Published Date: January 12, 2014

Dolly and SammyThis is Dolly and her roommate Sammy (Right).  Their owner called me to put a stop to the occasional aggression Dolly was showing to Sammy and his obsessive need to retrieve the remote control when visitors or his owners came home.

When I arrived, the dogs met me at the door with some excited energy but no aggression. Sammy was a bit standoffish but other than that, a pretty normal greeting.

When I sat down to discuss things with their owner’s, Sammy sat as close to her as possible, literally leaning on her. As soon as she did, her owner instinctively started petting her. While petting a dog isnt a bad thing, doing it at the wrong times can send a dog a message we dont intend.

Dolly, who was recently brought into the pack, was more independent and confident with a medium high energy. She investigated me, my bag and wandered the room while Sammy stayed connected at the hip with his owner.

Whenever you bring a new dog into the pack, there is an adjustment period when the dog explores boundaries and authority in an effort to find his place in the pecking order.  As a result, Dolly is likely acting and pushing the boundaries more than she would usually. But when you combine that with Sammy’s insecurity and lack of confidence, aggression can result.

Dogs usually advance when they sense weakness and it only took a few moments with him to see that Sammy lacks confidence.  This became even more apparent as I worked with him. He became confused at times, started to exhibit avoidance and partially shut down returning to his owner’s side.

Whenever I work with a dog is insecure, I find that teaching new or reinforcing existing skills can help them start to build their confidence up. I had his two owners sit at different sides of the room and took a position equally apart so we could practice the “recall” exercise.

At first Sammy was very hesitant to come to anyone away from his female owner. I was able to coax him over to me, but he refused to go to his male owner. I continued to call him over and rewarded him in a calm way while moving slightly closer to his male owner until i was sitting next to him. Finally we were able to get him to come and take the treat, but Sammy’s body language was screaming that he was uncomfortable.

We kept at it and after about 15 minutes, Sammy started to show better body language and reacted better and faster.  By practicing this exercise daily for the next week or two, Sammy will gain confidence with the experience.

To further help Sammy learn to be confident I suggested that his owner refrain from petting him for no reason. Asking a dog to sit or lay down before you show the affection is a great way to build up or reinforce the leader follower dynamic.

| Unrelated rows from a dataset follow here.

(** The pieces of an option are joined: its value is what they add up to, if no
    NUL is dropped from the first. *)
Lemma received_content opts code :
  (forall d, (code, d) ∈ opts -> d <> [] /\ oc_data (fresh find_enumeration u code d) = d) ->
  oc_data <$> head (received find_enumeration u [] opts code) =
    if bool_decide (content code opts = []) then None else Some (content code opts).
Proof.
  induction opts as [|[k d] opts IH]; intros H; cbn [received fold_left]; [done|].
  unfold content. rewrite filter_cons. cbn [fst]. destruct (Z.eqb_spec k code) as [->|Hne].
  - rewrite decide_True by done. cbn [map concat snd]. unfold extend at 2.
    destruct (H d) as [Hn Hf]; [left|].
    destruct (received_more opts (fresh find_enumeration u code d) code) as (oc' & E & E').
    unfold received in E. rewrite E. cbn. rewrite E', Hf, bool_decide_false; [done|]. by destruct d.
  - rewrite decide_False by done. apply IH. intros d' Hd'. apply H. by right.
Qed.

Lemma received_app c o1 o2 code :
  received find_enumeration u c (o1 ++ o2) code = received find_enumeration u (received find_enumeration u c o1 code) o2 code.
Proof. unfold received. apply fold_left_app. Qed.

End Received.

(** ** The packet *)

Lemma main_size_ge inpacket mms bootpp : 64 <= main_size inpacket mms bootpp.
Proof.
  unfold main_size, DHCP_MTU_MIN, DHCP_MTU_MAX, DHCP_MIN_OPTION_LEN, DHCP_MAX_OPTION_LEN, DHCP_FIXED_LEN, DHCP_FIXED_NON_UDP, DHCP_MTU_MAX, DHCP_MTU_MIN.
  destruct (negb (mms =? 0)); [destruct (Z.ltb_spec mms 576); [lia|]; destruct (Z.ltb_spec 1500 mms); lia|].
  destruct bootpp; [|lia]. destruct inpacket as [r|]; [|lia]. destruct (Z.leb_spec (64 + 236) (packet_length r)); lia.
Qed.

Lemma main_size_le inpacket mms : main_size inpacket mms false <= DHCP_MAX_OPTION_LEN.
Proof.
  unfold main_size, DHCP_MAX_OPTION_LEN, DHCP_MIN_OPTION_LEN, DHCP_FIXED_LEN, DHCP_FIXED_NON_UDP, DHCP_MTU_MAX, DHCP_MTU_MIN.
  destruct (negb (mms =? 0)); [|lia]. destruct (Z.ltb_spec mms 576); [lia|]. destruct (Z.ltb_spec 1500 mms); lia.
Qed.

Lemma slice_prefix_grow b at_ x :
  0 <= at_ -> at_ + Zlen x <= Zlen b -> slice (splice b at_ x) 0 (at_ + Zlen x) = slice b 0 at_ ++ x.
Proof. intros. pose proof (slice_splice_grow b at_ x 0). rewrite Z.sub_0_r in *. auto with lia. Qed.

Lemma memread_slice (b : list Z) lo n : 0 <= lo -> 0 <= n -> lo + n <= Zlen b -> memread b lo n = Ret (slice b lo n).
Proof. intros. by rewrite memread_in. Qed.

Lemma slice_split b lo n m : 0 <= lo -> 0 <= n -> 0 <= m -> slice b lo (n + m) = slice b lo n ++ slice b (lo + n) m.
Proof.
  intros. unfold slice. rewrite !Z2Nat.inj_add by lia. rewrite <- (take_drop (Z.to_nat n) (drop (Z.to_nat lo) b)) at 1.
  rewrite <- drop_drop.
  destruct (decide (Z.to_nat n <= length (drop (Z.to_nat lo) b))%nat) as [Hl|Hl].
  - rewrite take_app_ge by (rewrite length_take; lia). f_equal. f_equal. rewrite length_take. lia.
  - rewrite (drop_ge (drop _ b)) by lia. rewrite app_nil_r, take_nil, app_nil_r, take_take. f_equal. lia.
Qed.

(** The overload option, with the octet that says which fields are used. *)
Lemma write_overload b index v :
  0 <= index -> index + 3 <= Zlen b ->
  (b ← wr b index DHO_DHCP_OPTION_OVERLOAD; b ← wr b (index + 1) 1; wr b (index + 2) v)
  = Ret (splice b index [DHO_DHCP_OPTION_OVERLOAD; 1; v]).
Proof.
  intros H1 H2. rewrite <- (write_piece b index DHO_DHCP_OPTION_OVERLOAD 1 [v]) by (done || (change (Zlen [v]) with 1; lia)).
  destruct (wr b index _) as [b1| |]; [|done..]. cbn [mbind outcome_bind].
  destruct (wr b1 (index + 1) 1) as [b2| |]; [|done..]. cbn [mbind outcome_bind]. apply wr_memcpy.
Qed.

Section Packet.
Context (evaluate : option_cache -> option (list Z)) (encapsulate : list Z -> option (list Z)) (join_ok : Z -> bool).
Context (cfg : config) (enclosing : list Z) (vuname : option string) (terminate : bool).

(** What a reply consists of: [c] in the three fields, [a] for the relay agent. *)
Record reply_ok (p : raw_packet) (out : raw_packet) (oc : Z) (c : section -> list (Z * list Z)) (a : list (Z * list Z)) : Prop := Reply_ok {
  ro_options : exists tail, (tail = [] \/ tail = [DHO_END]) /\
    raw_options p = DHCP_OPTIONS_COOKIE ++ enc (c Main ++ (if oc =? 0 then [] else [(DHO_DHCP_OPTION_OVERLOAD, [oc])]) ++ a) ++ tail;
  ro_used : oc = (if bool_decide (c Second = []) then 0 else 1) + (if bool_decide (c Third = []) then 0 else 2);
  ro_file : if bool_decide (c Second = []) then raw_file p = raw_file out else ends (c Second) (raw_file p) /\ Zlen (raw_file p) = DHCP_FILE_LEN;
  ro_sname : if bool_decide (c Third = []) then raw_sname p = raw_sname out else ends (c Third) (raw_sname p) /\ Zlen (raw_sname p) = DHCP_SNAME_LEN;
  ro_size : Zlen (raw_options p) <= DHCP_MAX_OPTION_LEN
}.

(** The end of [cons_options]: the agent's options and the end option. *)
Lemma finish_packet b agentopts mb_size agent_size index (out : raw_packet) main a :
  slice b 0 index = main -> slice agentopts 0 agent_size = enc a -> Zlen (enc a) = agent_size ->
  0 <= index -> index + agent_size <= mb_size -> mb_size <= Zlen b -> mb_size <= DHCP_MAX_OPTION_LEN ->
  agent_size <= Zlen agentopts ->
  exists p tail, (r ← (if agent_size =? 0 then Ret (b, index)
               else if agent_size <=? u32 (mb_size - index) then
                 a ← memread agentopts 0 agent_size; b ← memcpy b index a; Ret (b, index + agent_size)
               else Ret (b, index));
          let '(b, index) := r in
          r ← (if index <? mb_size then b ← wr b index DHO_END; Ret (b, index + 1) else Ret (b, index));
          let '(b, index) := r in
          options ← memread b 0 index;
          Ret (Some (Raw (raw_file out) (raw_sname out) options, DHCP_FIXED_NON_UDP + index))) = Ret (Some p) /\
    (tail = [] \/ tail = [DHO_END]) /\ raw_options p.1 = main ++ enc a ++ tail /\ raw_file p.1 = raw_file out /\ raw_sname p.1 = raw_sname out /\
    Zlen (raw_options p.1) <= DHCP_MAX_OPTION_LEN /\ p.2 = DHCP_FIXED_NON_UDP + Zlen (raw_options p.1).
Proof.
  intros Em Ea El Hi Hroom Hz Hmax Hag. pose proof (Zlen_nonneg (enc a)) as Hnn.
  assert (exists b1, (if agent_size =? 0 then Ret (b, index)
               else if agent_size <=? u32 (mb_size - index) then
                 a ← memread agentopts 0 agent_size; b ← memcpy b index a; Ret (b, index + agent_size)
               else Ret (b, index)) = Ret (b1, index + agent_size) /\ slice b1 0 (index + agent_size) = main ++ enc a /\ Zlen b1 = Zlen b)
    as (b1 & -> & Es & El1).
  { destruct (Z.eqb_spec agent_size 0) as [E0|E0].
    - exists b. rewrite E0, Z.add_0_r. rewrite E0 in El. apply enc_nil in El as ->. cbn. by rewrite app_nil_r.
    - unfold DHCP_MAX_OPTION_LEN, DHCP_MTU_MAX, DHCP_FIXED_LEN, DHCP_FIXED_NON_UDP in Hmax. rewrite u32_small by lia.
      rewrite (proj2 (Z.leb_le agent_size (mb_size - index))) by lia.
      rewrite memread_slice by lia. cbn [mbind outcome_bind]. rewrite Ea, memcpy_splice by lia. cbn [mbind outcome_bind].
      eexists. split; [reflexivity|]. rewrite <- El. split; [|apply length_splice; lia]. rewrite slice_prefix_grow by lia. by rewrite Em. }
  cbn [mbind outcome_bind].
  assert (forall (bx : list Z) idx x, slice bx 0 idx = x -> 0 <= idx -> idx <= Zlen bx -> Zlen x = idx) as Hlen.
  { intros bx idx x <- ? ?. unfold slice, Zlen in *. rewrite length_take, length_drop. lia. }
  destruct (Z.ltb_spec (index + agent_size) mb_size) as [Hl|Hl].
  - rewrite wr_splice by lia. cbn [mbind outcome_bind]. rewrite memread_slice by (rewrite ?length_splice; change (Zlen [_]) with 1; lia).
    cbn [mbind outcome_bind]. eexists _, [DHO_END]. split; [reflexivity|]. cbn [fst snd raw_options raw_file raw_sname].
    assert (slice (splice b1 (index + agent_size) [DHO_END]) 0 (index + agent_size + 1) = main ++ enc a ++ [DHO_END]) as ->.
    { replace (index + agent_size + 1) with (index + agent_size + Zlen [DHO_END]) by done. rewrite slice_prefix_grow by (change (Zlen [DHO_END]) with 1; lia). by rewrite Es, <- app_assoc. }
    pose proof (Hlen b1 _ _ Es ltac:(lia) ltac:(lia)) as Elen.
    assert (Zlen (main ++ enc a ++ [DHO_END]) = index + agent_size + 1) as -> by (rewrite app_assoc, Zlen_app, Elen; done).
    split_and!; try done; [by right|lia].
  - cbn [mbind outcome_bind]. rewrite memread_slice by lia. cbn [mbind outcome_bind]. eexists _, []. split; [reflexivity|].
    cbn [fst snd raw_options raw_file raw_sname]. rewrite Es, app_nil_r. pose proof (Hlen b1 _ _ Es ltac:(lia) ltac:(lia)) as Elen. rewrite Elen.
    split_and!; try done; [by left|lia].
Qed.

Abbreviation stored_in := (replied evaluate encapsulate join_ok cfg).

(** The sections of a buffer for one field only. *)
Definition single (a : list (Z * list Z)) (sec : section) : list (Z * list Z) := match sec with Main => a | _ => [] end.

(** The options of the relay agent, in a buffer of their own. *)
Lemma agent_options_ok agentopts :
  Zlen agentopts = 1024 -> values_ok evaluate encapsulate join_ok cfg None [DHO_DHCP_AGENT_OPTIONS] ->
  exists b n oc a,
    store_options evaluate encapsulate join_ok cfg None agentopts 0 (Zlen agentopts) 0 0 [DHO_DHCP_AGENT_OPTIONS] false = Ret (b, n, oc) /\
    Zlen b = 1024 /\ slice b 0 n = enc a /\ Zlen (enc a) = n /\ n <= 1024 /\
    stored_in None false (single a) [DHO_DHCP_AGENT_OPTIONS] /\
    (short_values evaluate encapsulate join_ok cfg None false [DHO_DHCP_AGENT_OPTIONS] ->
     complete evaluate encapsulate join_ok cfg None false (single a) [DHO_DHCP_AGENT_OPTIONS] /\
     n <= footprint evaluate encapsulate join_ok cfg None false DHO_DHCP_AGENT_OPTIONS).
Proof.
  intros Hl Hv. destruct (store_options_ok evaluate encapsulate join_ok cfg None false agentopts 0 1024 0 0 1024 [DHO_DHCP_AGENT_OPTIONS])
    as (b & n & oc & c & E & El & _ & [Fm Fl Fr _ F2 F3] & [Hr1 Hr2] & Hcm); [|lia|done|].
  { constructor; cbn; lia || by left. }
  exists b, n, oc, (c Main). rewrite Hl. split; [done|]. split; [lia|].
  assert (c Second = []) as E2 by (destruct (c Second); [done|]; by destruct F2).
  assert (c Third = []) as E3 by (destruct (c Third); [done|]; by destruct F3).
  assert (all_options (single (c Main)) = all_options c) as Eo by (unfold all_options; cbn; by rewrite E2, E3).
  split_and!; try done; [lia|..].
  - constructor; [intros o; rewrite Eo; apply Hr1|intros code; rewrite Eo; apply Hr2].
  - intros Hs. change (remove_dups [DHO_DHCP_AGENT_OPTIONS]) with [DHO_DHCP_AGENT_OPTIONS] in Hcm. cbn [footprints foldr] in Hcm.
    destruct Hcm as (Hcm & _ & Hle); [done| |].
    { unfold footprint. destruct (reply_value _ _ _ _ _ _ _) as [v|] eqn:Ev; [|lia]. specialize (Hs _ v ltac:(left) Ev). lia. }
    split; [|lia]. intros code v Hin Hval. rewrite Eo. by apply Hcm.
Qed.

Sometimes humans pet dogs at time that communicate something they don’t intend. By only showing affection after the dog follows a command, we can add some structure to the relationship.

Sammy’s habit of retrieving the television remote control is likely an attempt to self sooth or appease his master’s. Once he has learned a number of new commands and skills and practiced self restraint, his need to retrieve the remote will soon subside.

After going over a few additional exercises to help Sammy build up his confidence, we started to work worth Dolly. I went over the different ways Dolly may be communicating a dominating or aggressive message to Sammy and how to disagree with it. I also showed them a few exercises to help Dolly learn to look to her human’s as her pack leader as well as how to better control herself.

Their owner will need to practice these confidence and leadership exercises to put an end to the occasional bouts of aggression from Dolly. But as Sammy’s confidence grows and she acclimates herself to her new pack, the opportunity for such confrontations will dissipate until they stop completely.